DIRECTIONS FOR THIS TASK: The output is the lines below from the one with "Ok (Stats (if" through the one with "Definition worker_round (cid", both included, printed exactly and with no other line.

(Collected data entries)
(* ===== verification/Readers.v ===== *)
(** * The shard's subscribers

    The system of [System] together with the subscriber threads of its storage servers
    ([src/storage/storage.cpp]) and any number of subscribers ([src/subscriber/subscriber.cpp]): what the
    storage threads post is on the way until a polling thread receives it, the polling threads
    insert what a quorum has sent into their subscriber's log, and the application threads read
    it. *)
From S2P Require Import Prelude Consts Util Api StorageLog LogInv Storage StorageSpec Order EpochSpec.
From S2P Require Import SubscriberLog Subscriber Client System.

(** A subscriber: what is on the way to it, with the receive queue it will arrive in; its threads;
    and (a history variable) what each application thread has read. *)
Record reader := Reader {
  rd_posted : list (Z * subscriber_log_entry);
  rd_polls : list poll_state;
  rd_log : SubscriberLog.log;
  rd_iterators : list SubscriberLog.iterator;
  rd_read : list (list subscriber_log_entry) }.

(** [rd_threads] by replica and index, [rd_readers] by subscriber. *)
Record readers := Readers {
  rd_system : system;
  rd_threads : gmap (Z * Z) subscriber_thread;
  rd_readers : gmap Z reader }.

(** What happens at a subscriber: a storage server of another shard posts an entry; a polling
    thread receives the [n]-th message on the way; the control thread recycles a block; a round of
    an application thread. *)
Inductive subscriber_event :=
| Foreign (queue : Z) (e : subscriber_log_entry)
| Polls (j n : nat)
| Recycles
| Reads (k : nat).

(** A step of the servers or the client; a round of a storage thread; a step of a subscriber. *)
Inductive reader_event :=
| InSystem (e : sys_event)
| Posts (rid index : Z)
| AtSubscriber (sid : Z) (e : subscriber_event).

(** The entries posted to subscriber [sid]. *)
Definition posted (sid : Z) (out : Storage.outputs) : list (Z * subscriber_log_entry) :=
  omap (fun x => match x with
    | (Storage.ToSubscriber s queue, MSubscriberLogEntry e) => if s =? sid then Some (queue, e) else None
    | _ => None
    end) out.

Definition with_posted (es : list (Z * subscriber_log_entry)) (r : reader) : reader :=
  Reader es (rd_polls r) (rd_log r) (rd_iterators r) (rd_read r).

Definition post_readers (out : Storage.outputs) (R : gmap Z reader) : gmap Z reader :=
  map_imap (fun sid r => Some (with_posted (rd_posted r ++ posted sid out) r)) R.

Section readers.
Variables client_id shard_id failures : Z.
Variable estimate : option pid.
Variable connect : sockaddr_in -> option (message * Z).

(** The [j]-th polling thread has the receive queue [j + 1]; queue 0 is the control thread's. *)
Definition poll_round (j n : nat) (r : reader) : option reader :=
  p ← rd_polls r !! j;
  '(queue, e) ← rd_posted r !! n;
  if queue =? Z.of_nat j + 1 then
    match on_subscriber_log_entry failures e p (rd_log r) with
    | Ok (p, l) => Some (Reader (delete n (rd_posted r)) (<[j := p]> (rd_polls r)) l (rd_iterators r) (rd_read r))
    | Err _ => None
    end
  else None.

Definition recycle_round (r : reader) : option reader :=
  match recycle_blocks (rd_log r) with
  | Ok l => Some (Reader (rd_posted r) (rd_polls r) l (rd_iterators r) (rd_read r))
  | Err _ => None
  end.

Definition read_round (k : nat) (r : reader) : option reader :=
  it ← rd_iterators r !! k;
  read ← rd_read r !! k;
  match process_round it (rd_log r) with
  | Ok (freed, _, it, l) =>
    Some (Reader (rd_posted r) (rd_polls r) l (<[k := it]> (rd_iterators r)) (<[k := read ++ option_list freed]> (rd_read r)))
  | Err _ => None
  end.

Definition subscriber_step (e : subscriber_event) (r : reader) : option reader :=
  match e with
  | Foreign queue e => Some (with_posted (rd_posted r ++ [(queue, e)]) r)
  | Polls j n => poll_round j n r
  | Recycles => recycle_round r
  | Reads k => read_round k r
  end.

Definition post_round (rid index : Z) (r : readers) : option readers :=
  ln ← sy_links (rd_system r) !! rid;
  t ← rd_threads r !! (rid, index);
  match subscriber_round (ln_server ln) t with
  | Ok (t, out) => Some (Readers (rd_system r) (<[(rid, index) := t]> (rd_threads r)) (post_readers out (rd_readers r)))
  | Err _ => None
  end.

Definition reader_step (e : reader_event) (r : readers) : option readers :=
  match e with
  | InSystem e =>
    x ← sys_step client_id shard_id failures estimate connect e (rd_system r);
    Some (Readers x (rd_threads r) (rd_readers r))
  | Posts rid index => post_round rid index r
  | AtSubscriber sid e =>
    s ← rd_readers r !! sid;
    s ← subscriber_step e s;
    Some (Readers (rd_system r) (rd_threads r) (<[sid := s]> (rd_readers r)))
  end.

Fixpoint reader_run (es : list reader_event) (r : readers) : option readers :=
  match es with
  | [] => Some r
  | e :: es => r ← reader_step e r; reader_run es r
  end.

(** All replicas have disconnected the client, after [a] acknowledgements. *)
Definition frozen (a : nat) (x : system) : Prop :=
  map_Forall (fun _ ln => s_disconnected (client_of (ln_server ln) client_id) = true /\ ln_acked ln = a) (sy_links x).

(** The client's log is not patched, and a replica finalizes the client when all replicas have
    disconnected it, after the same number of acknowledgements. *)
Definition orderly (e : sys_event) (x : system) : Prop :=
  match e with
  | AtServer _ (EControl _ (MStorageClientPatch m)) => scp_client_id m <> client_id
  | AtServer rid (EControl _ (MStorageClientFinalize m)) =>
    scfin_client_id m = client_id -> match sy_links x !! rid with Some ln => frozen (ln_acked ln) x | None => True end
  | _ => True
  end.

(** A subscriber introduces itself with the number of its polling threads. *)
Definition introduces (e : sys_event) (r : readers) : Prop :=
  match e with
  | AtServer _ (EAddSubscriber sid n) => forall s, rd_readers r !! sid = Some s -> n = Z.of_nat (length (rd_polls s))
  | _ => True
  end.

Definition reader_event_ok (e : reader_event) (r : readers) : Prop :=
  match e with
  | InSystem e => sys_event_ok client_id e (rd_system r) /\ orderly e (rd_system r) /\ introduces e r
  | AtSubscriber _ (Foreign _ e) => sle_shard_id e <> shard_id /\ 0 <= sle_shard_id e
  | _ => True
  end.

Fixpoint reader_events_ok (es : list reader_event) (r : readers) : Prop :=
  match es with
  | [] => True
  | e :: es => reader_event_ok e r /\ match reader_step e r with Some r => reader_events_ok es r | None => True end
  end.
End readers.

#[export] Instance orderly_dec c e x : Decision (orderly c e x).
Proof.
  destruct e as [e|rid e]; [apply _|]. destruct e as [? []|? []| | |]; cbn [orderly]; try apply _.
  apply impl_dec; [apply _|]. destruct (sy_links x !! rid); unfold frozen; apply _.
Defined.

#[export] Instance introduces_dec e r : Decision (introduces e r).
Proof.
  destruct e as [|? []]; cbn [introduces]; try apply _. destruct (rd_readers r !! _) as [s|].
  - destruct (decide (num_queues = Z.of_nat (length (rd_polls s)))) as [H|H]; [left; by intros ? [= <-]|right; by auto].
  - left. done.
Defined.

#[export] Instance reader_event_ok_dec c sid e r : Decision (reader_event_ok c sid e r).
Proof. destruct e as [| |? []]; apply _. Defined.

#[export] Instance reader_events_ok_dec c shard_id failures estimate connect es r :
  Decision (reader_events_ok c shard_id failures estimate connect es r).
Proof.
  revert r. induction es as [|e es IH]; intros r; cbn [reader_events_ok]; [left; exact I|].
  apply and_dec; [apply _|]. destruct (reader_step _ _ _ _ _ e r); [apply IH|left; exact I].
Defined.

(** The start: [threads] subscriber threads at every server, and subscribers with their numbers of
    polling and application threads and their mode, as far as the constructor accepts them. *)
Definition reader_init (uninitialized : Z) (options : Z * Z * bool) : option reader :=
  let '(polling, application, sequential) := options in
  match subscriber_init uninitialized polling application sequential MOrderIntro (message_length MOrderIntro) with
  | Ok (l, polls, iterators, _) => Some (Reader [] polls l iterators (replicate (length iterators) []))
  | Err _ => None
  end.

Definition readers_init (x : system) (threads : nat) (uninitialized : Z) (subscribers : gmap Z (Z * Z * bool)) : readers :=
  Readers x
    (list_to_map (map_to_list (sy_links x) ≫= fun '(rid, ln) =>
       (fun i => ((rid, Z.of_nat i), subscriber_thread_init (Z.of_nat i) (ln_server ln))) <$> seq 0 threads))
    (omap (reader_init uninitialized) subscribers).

==

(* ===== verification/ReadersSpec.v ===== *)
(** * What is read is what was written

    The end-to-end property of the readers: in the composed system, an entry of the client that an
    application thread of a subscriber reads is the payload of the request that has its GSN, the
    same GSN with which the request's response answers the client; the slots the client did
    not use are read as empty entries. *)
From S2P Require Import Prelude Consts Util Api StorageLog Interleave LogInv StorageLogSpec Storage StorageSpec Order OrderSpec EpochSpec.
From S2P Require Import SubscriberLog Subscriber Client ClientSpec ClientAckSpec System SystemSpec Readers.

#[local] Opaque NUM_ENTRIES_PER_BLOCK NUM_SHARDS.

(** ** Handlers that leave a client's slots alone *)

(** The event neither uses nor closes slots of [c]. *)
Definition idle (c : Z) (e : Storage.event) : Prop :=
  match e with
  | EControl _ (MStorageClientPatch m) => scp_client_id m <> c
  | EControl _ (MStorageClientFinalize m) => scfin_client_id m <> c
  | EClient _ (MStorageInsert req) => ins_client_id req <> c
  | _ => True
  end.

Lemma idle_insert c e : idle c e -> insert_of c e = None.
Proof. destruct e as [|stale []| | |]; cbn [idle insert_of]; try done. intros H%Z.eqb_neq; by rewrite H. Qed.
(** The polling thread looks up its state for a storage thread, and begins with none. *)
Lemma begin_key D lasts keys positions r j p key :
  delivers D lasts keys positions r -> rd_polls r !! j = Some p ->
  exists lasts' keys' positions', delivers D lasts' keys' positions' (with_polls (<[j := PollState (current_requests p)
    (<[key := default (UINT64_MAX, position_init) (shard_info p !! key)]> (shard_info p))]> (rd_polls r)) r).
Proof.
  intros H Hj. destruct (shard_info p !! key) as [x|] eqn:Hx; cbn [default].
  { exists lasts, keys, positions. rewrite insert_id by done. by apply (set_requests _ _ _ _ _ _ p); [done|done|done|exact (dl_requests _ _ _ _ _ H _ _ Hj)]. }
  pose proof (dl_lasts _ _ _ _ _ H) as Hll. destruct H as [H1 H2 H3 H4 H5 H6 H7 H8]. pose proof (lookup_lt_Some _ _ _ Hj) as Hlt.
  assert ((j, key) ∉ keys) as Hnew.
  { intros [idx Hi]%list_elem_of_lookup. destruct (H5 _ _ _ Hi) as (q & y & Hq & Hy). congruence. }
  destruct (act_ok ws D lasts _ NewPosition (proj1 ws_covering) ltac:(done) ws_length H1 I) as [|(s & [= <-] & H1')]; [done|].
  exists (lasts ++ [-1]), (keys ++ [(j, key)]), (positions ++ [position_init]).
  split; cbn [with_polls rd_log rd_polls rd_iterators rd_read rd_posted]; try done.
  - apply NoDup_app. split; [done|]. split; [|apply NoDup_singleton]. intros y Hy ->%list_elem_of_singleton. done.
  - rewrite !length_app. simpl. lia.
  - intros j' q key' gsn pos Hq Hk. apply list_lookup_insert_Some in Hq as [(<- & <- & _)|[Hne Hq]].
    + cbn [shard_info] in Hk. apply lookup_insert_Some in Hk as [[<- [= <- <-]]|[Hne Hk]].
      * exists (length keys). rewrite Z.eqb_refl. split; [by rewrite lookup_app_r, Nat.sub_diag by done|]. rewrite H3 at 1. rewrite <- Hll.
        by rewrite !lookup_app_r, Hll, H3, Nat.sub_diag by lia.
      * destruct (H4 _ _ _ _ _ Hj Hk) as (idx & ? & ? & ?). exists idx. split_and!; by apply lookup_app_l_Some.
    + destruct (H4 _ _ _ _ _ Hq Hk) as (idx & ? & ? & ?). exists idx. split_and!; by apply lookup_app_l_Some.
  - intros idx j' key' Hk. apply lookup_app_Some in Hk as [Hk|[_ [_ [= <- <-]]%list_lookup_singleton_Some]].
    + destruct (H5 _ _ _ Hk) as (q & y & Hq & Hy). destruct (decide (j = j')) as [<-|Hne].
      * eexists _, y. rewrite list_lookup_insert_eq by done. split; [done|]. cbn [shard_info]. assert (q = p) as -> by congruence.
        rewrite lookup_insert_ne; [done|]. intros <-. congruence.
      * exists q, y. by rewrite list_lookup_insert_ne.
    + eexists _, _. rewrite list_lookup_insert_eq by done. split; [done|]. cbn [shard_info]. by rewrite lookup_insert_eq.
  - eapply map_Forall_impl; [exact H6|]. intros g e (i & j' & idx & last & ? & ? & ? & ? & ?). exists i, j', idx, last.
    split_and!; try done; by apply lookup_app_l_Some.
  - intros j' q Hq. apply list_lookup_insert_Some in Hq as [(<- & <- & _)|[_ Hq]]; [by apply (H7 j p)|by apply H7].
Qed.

--

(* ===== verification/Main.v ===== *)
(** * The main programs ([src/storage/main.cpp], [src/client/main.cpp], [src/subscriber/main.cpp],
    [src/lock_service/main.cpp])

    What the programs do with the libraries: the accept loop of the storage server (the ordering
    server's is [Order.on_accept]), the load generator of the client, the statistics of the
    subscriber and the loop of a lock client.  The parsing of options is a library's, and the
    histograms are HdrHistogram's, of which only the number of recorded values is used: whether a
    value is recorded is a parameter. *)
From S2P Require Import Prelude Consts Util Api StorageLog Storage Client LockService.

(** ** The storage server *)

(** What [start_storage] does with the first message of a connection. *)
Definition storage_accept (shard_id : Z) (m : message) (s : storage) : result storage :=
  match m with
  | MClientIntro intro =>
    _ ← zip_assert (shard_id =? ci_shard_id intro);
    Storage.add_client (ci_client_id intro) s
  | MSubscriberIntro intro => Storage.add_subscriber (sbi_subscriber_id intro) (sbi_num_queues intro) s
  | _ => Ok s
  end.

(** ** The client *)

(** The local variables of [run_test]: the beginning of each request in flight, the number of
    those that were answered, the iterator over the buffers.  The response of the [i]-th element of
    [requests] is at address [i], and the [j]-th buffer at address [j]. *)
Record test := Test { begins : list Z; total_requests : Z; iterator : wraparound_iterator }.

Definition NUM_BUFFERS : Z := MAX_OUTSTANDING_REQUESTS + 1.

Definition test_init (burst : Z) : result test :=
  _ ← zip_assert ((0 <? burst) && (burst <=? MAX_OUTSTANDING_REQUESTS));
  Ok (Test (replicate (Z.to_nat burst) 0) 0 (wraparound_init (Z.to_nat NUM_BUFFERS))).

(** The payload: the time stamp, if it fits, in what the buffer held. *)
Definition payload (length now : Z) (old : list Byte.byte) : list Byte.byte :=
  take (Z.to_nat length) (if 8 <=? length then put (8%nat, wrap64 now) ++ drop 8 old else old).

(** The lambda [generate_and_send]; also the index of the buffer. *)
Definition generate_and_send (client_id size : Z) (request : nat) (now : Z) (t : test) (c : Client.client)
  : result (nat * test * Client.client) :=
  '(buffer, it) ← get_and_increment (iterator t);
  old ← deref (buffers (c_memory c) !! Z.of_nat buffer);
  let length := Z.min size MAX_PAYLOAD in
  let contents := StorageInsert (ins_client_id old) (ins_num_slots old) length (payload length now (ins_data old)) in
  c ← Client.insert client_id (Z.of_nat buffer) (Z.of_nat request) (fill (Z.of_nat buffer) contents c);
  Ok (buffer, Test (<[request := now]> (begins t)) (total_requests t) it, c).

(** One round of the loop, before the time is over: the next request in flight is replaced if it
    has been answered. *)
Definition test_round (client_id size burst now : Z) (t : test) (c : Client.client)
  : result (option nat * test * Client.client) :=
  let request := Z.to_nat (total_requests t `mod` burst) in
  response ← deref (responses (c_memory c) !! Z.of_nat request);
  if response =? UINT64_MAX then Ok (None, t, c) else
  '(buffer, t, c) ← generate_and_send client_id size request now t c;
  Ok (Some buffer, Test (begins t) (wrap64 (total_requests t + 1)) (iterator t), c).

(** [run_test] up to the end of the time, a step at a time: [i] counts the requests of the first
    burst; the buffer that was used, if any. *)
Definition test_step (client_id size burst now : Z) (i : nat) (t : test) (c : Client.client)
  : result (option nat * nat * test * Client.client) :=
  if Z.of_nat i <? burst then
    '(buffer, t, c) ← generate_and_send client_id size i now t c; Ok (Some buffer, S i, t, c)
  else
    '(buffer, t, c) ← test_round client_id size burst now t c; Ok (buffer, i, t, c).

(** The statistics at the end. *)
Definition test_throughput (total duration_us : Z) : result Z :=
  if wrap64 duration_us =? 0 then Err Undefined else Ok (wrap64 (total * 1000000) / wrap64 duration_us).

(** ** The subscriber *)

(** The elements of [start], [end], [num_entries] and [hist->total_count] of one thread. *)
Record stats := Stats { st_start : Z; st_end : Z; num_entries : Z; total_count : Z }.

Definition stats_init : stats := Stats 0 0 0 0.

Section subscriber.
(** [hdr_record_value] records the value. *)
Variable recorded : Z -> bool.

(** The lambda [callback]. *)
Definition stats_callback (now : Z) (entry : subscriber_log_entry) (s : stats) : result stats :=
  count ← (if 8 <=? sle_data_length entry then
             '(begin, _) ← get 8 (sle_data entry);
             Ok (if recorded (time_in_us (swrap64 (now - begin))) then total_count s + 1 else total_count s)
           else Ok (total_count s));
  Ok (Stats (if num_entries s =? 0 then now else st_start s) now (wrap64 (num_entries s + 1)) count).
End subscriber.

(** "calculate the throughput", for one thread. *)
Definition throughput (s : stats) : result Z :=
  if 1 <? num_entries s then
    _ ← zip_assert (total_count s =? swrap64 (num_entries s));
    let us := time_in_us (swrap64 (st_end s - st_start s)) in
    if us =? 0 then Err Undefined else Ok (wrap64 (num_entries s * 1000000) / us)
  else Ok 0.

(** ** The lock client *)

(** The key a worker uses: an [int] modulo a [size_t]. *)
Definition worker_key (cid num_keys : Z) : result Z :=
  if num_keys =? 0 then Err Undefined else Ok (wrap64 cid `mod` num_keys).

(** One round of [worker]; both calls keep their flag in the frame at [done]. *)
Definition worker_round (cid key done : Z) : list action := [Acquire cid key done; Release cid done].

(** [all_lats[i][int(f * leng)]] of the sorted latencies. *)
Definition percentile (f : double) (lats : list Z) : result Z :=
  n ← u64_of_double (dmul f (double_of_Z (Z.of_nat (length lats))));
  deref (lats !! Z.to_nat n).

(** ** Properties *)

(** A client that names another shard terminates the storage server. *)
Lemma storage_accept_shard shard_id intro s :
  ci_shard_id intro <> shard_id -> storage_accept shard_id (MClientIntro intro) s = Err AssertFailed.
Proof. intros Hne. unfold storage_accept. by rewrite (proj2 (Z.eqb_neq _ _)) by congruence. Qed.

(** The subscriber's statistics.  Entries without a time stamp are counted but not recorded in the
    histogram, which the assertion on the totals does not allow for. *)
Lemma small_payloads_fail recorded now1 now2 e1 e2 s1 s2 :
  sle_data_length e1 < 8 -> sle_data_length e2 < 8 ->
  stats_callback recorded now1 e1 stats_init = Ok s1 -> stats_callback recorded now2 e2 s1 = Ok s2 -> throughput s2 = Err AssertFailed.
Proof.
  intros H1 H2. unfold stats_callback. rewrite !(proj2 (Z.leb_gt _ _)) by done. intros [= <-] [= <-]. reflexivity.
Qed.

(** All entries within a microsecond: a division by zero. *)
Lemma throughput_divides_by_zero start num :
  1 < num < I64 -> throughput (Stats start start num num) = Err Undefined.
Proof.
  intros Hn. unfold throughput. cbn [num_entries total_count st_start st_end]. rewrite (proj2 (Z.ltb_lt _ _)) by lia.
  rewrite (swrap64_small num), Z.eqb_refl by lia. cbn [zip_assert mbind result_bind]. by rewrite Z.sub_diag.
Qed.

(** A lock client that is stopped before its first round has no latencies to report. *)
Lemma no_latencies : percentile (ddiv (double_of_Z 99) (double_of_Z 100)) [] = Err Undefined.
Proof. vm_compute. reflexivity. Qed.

RESPONSE TO THIS EXERCISE:
  Ok (Stats (if num_entries s =? 0 then now else st_start s) now (wrap64 (num_entries s + 1)) count).
End subscriber.

(** "calculate the throughput", for one thread. *)
Definition throughput (s : stats) : result Z :=
  if 1 <? num_entries s then
    _ ← zip_assert (total_count s =? swrap64 (num_entries s));
    let us := time_in_us (swrap64 (st_end s - st_start s)) in
    if us =? 0 then Err Undefined else Ok (wrap64 (num_entries s * 1000000) / us)
  else Ok 0.

(** ** The lock client *)

(** The key a worker uses: an [int] modulo a [size_t]. *)
Definition worker_key (cid num_keys : Z) : result Z :=
  if num_keys =? 0 then Err Undefined else Ok (wrap64 cid `mod` num_keys).

(** One round of [worker]; both calls keep their flag in the frame at [done]. *)
Definition worker_round (cid key done : Z) : list action := [Acquire cid key done; Release cid done].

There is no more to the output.